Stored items
************

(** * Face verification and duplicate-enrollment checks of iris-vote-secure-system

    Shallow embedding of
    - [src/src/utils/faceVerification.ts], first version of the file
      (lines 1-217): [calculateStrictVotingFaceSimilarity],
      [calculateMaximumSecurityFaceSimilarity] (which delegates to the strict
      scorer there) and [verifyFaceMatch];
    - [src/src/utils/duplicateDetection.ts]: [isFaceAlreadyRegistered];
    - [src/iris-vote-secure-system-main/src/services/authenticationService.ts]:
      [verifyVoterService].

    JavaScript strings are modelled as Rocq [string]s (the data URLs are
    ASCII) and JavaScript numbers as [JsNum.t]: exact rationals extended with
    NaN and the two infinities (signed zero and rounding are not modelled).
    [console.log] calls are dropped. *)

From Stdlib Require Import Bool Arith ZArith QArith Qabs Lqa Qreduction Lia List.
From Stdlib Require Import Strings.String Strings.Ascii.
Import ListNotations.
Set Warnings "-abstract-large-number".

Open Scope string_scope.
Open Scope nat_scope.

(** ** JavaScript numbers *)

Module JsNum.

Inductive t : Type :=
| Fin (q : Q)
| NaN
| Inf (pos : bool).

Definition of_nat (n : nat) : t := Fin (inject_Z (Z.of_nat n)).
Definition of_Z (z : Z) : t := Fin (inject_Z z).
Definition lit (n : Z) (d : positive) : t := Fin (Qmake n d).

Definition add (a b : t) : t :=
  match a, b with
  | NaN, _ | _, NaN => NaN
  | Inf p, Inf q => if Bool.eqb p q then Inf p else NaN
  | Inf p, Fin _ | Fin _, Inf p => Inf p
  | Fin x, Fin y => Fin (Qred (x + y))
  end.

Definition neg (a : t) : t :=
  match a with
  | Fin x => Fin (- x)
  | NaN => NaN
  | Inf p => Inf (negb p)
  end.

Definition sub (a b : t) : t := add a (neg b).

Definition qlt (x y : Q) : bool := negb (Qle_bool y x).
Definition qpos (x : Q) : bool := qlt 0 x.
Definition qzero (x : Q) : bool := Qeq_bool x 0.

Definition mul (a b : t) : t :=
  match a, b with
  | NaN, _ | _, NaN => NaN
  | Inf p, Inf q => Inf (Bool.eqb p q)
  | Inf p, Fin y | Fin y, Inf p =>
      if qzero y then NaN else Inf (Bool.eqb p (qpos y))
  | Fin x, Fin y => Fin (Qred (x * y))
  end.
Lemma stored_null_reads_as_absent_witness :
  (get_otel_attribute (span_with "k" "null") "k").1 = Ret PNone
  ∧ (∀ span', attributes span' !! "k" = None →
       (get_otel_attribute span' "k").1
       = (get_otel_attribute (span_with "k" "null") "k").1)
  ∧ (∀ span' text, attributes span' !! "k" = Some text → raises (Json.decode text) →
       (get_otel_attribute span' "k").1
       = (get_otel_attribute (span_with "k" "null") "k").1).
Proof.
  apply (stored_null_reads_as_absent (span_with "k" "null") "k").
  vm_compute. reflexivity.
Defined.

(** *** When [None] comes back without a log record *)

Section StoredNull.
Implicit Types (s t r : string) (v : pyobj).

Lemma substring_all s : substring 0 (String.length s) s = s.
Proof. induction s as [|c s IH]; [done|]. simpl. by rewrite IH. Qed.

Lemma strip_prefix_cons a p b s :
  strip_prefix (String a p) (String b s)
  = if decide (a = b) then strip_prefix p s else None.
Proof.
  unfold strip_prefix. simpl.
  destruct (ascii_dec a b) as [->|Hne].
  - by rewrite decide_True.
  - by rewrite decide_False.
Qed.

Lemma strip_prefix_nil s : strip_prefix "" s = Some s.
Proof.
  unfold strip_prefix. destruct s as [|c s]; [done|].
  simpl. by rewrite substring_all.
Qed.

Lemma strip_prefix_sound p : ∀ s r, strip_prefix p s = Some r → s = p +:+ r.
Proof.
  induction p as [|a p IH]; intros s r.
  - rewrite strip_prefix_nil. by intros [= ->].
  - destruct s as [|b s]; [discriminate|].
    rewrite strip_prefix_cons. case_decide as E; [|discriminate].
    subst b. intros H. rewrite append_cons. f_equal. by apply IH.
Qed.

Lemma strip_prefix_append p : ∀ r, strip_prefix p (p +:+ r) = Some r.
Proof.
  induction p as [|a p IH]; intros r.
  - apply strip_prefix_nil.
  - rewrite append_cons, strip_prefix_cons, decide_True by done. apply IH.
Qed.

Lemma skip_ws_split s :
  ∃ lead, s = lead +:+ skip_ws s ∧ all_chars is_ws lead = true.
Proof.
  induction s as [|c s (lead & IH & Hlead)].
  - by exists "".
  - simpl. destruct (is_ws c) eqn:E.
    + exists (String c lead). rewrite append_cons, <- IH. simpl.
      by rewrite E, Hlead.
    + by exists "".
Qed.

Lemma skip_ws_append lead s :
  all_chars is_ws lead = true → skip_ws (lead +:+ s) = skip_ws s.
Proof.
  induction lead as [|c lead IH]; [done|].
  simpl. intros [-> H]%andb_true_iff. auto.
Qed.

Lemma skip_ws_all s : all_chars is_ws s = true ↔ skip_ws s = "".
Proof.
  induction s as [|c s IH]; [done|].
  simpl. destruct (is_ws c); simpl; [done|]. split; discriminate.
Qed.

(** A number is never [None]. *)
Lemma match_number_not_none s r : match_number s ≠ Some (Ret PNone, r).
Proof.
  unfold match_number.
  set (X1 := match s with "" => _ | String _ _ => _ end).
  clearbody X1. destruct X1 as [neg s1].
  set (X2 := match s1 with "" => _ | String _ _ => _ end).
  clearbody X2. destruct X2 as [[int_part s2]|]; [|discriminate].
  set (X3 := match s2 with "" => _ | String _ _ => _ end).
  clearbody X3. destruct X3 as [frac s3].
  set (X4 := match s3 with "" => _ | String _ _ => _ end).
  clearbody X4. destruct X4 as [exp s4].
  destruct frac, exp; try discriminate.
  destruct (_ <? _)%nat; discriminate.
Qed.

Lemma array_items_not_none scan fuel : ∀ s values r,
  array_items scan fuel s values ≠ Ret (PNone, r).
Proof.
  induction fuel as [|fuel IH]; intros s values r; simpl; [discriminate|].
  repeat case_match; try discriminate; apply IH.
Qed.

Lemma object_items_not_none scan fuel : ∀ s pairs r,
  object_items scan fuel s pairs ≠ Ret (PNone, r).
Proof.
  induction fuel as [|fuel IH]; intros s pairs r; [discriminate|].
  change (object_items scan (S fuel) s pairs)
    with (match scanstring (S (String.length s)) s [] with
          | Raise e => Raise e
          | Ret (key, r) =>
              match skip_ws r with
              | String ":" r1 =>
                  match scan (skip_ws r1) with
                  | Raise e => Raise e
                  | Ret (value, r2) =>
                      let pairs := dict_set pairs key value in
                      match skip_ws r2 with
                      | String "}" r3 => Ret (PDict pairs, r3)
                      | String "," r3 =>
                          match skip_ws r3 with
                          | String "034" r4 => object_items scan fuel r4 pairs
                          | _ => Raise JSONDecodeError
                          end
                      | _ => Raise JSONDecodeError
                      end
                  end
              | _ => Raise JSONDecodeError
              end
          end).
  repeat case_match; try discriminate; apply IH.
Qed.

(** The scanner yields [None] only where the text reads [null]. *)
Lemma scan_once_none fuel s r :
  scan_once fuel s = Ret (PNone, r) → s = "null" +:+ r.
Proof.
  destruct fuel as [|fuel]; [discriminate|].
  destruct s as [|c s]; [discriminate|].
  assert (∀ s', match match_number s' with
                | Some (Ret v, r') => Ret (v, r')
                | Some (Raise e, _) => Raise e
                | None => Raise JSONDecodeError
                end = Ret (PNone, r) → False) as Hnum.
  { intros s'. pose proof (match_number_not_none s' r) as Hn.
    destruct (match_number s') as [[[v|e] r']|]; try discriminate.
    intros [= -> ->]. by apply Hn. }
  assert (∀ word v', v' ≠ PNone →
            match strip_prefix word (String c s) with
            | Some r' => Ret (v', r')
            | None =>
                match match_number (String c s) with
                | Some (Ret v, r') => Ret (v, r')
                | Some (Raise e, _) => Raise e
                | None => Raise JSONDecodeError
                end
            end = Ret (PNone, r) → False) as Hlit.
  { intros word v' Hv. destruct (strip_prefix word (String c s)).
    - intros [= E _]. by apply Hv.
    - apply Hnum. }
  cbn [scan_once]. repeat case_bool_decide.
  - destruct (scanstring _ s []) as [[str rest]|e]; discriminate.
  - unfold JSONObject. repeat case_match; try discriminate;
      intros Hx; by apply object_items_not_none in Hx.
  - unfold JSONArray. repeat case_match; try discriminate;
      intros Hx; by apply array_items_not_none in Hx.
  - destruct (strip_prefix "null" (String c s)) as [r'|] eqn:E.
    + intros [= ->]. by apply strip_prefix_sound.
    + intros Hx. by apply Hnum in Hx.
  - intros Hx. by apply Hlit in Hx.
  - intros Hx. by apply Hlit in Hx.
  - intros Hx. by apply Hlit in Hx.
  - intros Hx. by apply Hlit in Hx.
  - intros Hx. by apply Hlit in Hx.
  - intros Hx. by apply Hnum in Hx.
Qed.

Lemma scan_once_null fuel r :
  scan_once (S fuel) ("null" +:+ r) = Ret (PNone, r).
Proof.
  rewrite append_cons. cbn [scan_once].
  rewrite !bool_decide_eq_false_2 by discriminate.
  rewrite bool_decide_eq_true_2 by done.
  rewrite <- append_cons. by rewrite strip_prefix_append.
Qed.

************

List all lines above in which the string "unfold" appears.

ANSWER TO THE PROBLEM:
  unfold strip_prefix. simpl.
  unfold strip_prefix. destruct s as [|c s]; [done|].
  unfold match_number.
  - unfold JSONObject. repeat case_match; try discriminate;
  - unfold JSONArray. repeat case_match; try discriminate;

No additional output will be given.